• [Task statement]
Copy out each line of the data below in which the string "SecretMountFilePathConfig" appears.

• [Stored data entries]
"""
(* ===== verification/Types.v ===== *)
(** The API types of [api/v1alpha1]: the custom resources the operator reads
    and writes.  A Go [string]-based enumeration stays a string with the
    source's constants; values of third-party JSON types are their
    serialized text; [metav1.TypeMeta] is constant per kind and left out. *)
From stdpp Require Import base list option strings gmap.
From Stdlib Require Import ZArith.
From S2P Require Import Prelude GoText ApiMachinery.

Local Open Scope string_scope.
Local Open Scope list_scope.

(** Serialized [apiextensionsv1.JSON] or [JSONSchemaProps]. *)
Definition JSON := string.

(** ** Shared references and tools *)
Record SecretReference := MkSecretReference { secretRef_Name : string }.
Record LLMProviderReference := MkLLMProviderReference { llmRef_Name : string }.

Record MCPHeaderValueSource := MkMCPHeaderValueSource {
  mcpSource_Type : string;
  mcpSource_Secret : SecretReference;
}.

Record MCPHeader := MkMCPHeader {
  mcpHeader_Name : string;
  mcpHeader_ValueFrom : MCPHeaderValueSource;
}.

Record MCPServerConfig := MkMCPServerConfig {
  mcpServer_Name : string;
  mcpServer_URL : string;
  mcpServer_TimeoutSeconds : Z;
  mcpServer_Headers : list MCPHeader;
}.

Record SkillsSource := MkSkillsSource {
  skills_Image : string;
  skills_Paths : list string;
}.

Record SecretMountEnvVarConfig := MkSecretMountEnvVarConfig { envVar_Name : string }.
Record SecretMountFilePathConfig := MkSecretMountFilePathConfig { filePath_Path : string }.

Record SecretMountSpec := MkSecretMountSpec {
  mount_Type : string;
  mount_EnvVar : SecretMountEnvVarConfig;
  mount_FilePath : SecretMountFilePathConfig;
}.

Record SecretRequirement := MkSecretRequirement {
  secretReq_Name : string;
  secretReq_Description : string;
  secretReq_MountAs : SecretMountSpec;
}.

Record ToolsSpec := MkToolsSpec {
  tools_Skills : list SkillsSource;
  tools_MCPServers : list MCPServerConfig;
  tools_RequiredSecrets : list SecretRequirement;
}.

Definition ToolsSpec_IsZero (t : ToolsSpec) : bool :=
  (length (tools_Skills t) =? 0)%nat && (length (tools_MCPServers t) =? 0)%nat
  && (length (tools_RequiredSecrets t) =? 0)%nat.

(** ** Agent and LLMProvider *)
Record AgentTimeouts := MkAgentTimeouts {
  AnalysisSeconds : Z;
  ExecutionSeconds : Z;
  VerificationSeconds : Z;
  EscalationSeconds : Z;
}.

Record StepInstructions := MkStepInstructions {
  instr_SystemPrompt : string;
  instr_UserPrompt : string;
}.

Record AgentInstructions := MkAgentInstructions {
  instr_Analysis : option StepInstructions;
  instr_Execution : option StepInstructions;
  instr_Verification : option StepInstructions;
  instr_Escalation : option StepInstructions;
}.

Record AgentSpec := MkAgentSpec {
  agent_LLMProvider : LLMProviderReference;
  agent_Model : string;
  agent_Timeouts : AgentTimeouts;
  agent_MaxTurns : Z;
  agent_Instructions : option AgentInstructions;
  agent_ReasoningConfig : gmap string JSON;
}.

Record Agent := MkAgent { agent_Meta : ObjectMeta; agent_Spec : AgentSpec }.

Definition LLMProviderAnthropic : string := "Anthropic".
Definition LLMProviderGoogleCloudVertex : string := "GoogleCloudVertex".
Definition LLMProviderOpenAI : string := "OpenAI".
Definition LLMProviderAzureOpenAI : string := "AzureOpenAI".
Definition LLMProviderAWSBedrock : string := "AWSBedrock".

Record AnthropicConfig := MkAnthropicConfig {
  anthropic_CredentialsSecret : SecretReference;
  anthropic_URL : string;
}.

Record GoogleCloudVertexConfig := MkGoogleCloudVertexConfig {
  vertex_CredentialsSecret : SecretReference;
  vertex_ProjectID : string;
  vertex_Region : string;
  vertex_ModelProvider : string;
  vertex_URL : string;
}.

Record OpenAIConfig := MkOpenAIConfig {
  openai_CredentialsSecret : SecretReference;
  openai_URL : string;
}.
"""
• [Answer to this task]
Record SecretMountFilePathConfig := MkSecretMountFilePathConfig { filePath_Path : string }.
  mount_FilePath : SecretMountFilePathConfig;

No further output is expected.